(** * Construct: the conversation-grounded legal query pipeline

    A shallow embedding of [src/services/lexiAIService.js] (the query
    orchestrator, intent classifier, system-prompt builder and response
    post-processor), of the Gemini adapter [aiService]
    ([generateWithGoogleAI], [generateWithChatHistory]) and of
    [utils/apiError.js], together with the properties the specification
    states about them.

    JavaScript strings are sequences of UTF-16 code units, numbers are
    binary64 floats, and values coming from [JSON.parse] or from a request
    body are JSON-shaped.  Asynchronous functions are run to completion:
    an [await]ed call is a call in the state-and-exception monad [M]. *)

From Stdlib Require Import List NArith ZArith Bool String Ascii Lia.
From Stdlib Require Import Floats.PrimFloat.
Import ListNotations.

Set Implicit Arguments.
Set Warnings "-inexact-float,-register-all".

(* ================================================================== *)
(** ** JavaScript strings *)

(** A string is its list of UTF-16 code units. *)
Definition jsstring := list N.

(** Source literals are ASCII, so a literal is its list of byte codes. *)
Definition js (s : string) : jsstring := map N_of_ascii (list_ascii_of_string s).

Fixpoint str_eqb (a b : jsstring) : bool :=
  match a, b with
  | [], [] => true
  | x :: a', y :: b' => N.eqb x y && str_eqb a' b'
  | _, _ => false
  end.

(** [String.prototype.startsWith] *)
Fixpoint startsWith (s prefix : jsstring) : bool :=
  match prefix, s with
  | [], _ => true
  | p :: prefix', c :: s' => N.eqb c p && startsWith s' prefix'
  | _ :: _, [] => false
  end.

(** [String.prototype.includes] *)
Fixpoint includes (s sub : jsstring) : bool :=
  startsWith s sub ||
  match s with
  | [] => false
  | _ :: s' => includes s' sub
  end.

(** [String.prototype.endsWith] *)
Definition endsWith (s suffix : jsstring) : bool :=
  startsWith (rev s) (rev suffix).

(** WhiteSpace and LineTerminator code points of ECMA-262: what
    [String.prototype.trim] strips and what [\s] matches. *)
Definition isWhiteSpace (c : N) : bool :=
  ((9 <=? c) && (c <=? 13) || (c =? 32) || (c =? 160) || (c =? 5760)
   || (8192 <=? c) && (c <=? 8202) || (c =? 8232) || (c =? 8233)
   || (c =? 8239) || (c =? 8287) || (c =? 12288) || (c =? 65279))%N.

Fixpoint trimStart (s : jsstring) : jsstring :=
  match s with
  | c :: s' => if isWhiteSpace c then trimStart s' else s
  | [] => []
  end.

Definition trimEnd (s : jsstring) : jsstring := rev (trimStart (rev s)).

(** [String.prototype.trim] *)
Definition trim (s : jsstring) : jsstring := trimEnd (trimStart s).

(* ================================================================== *)
(** ** Regular expressions

    The fragment of the regular-expression language the service uses:
    character classes, sequence, alternation, greedy [?] and greedy [*]
    over a class.  Matching is the backtracking matcher of ECMA-262 in
    continuation-passing style: the continuation receives the number of
    code units consumed so far and the rest of the input. *)

Inductive Regex : Type :=
| REmpty
| RChar (p : N -> bool)
| RSeq (a b : Regex)
| RAlt (a b : Regex)
| ROpt (a : Regex)
| RStar (p : N -> bool).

| Task to carry out |
Return every line of the entries above that the string "trimEnd" appears in.

| Answer box |
Definition trimEnd (s : jsstring) : jsstring := rev (trimStart (rev s)).
Definition trim (s : jsstring) : jsstring := trimEnd (trimStart s).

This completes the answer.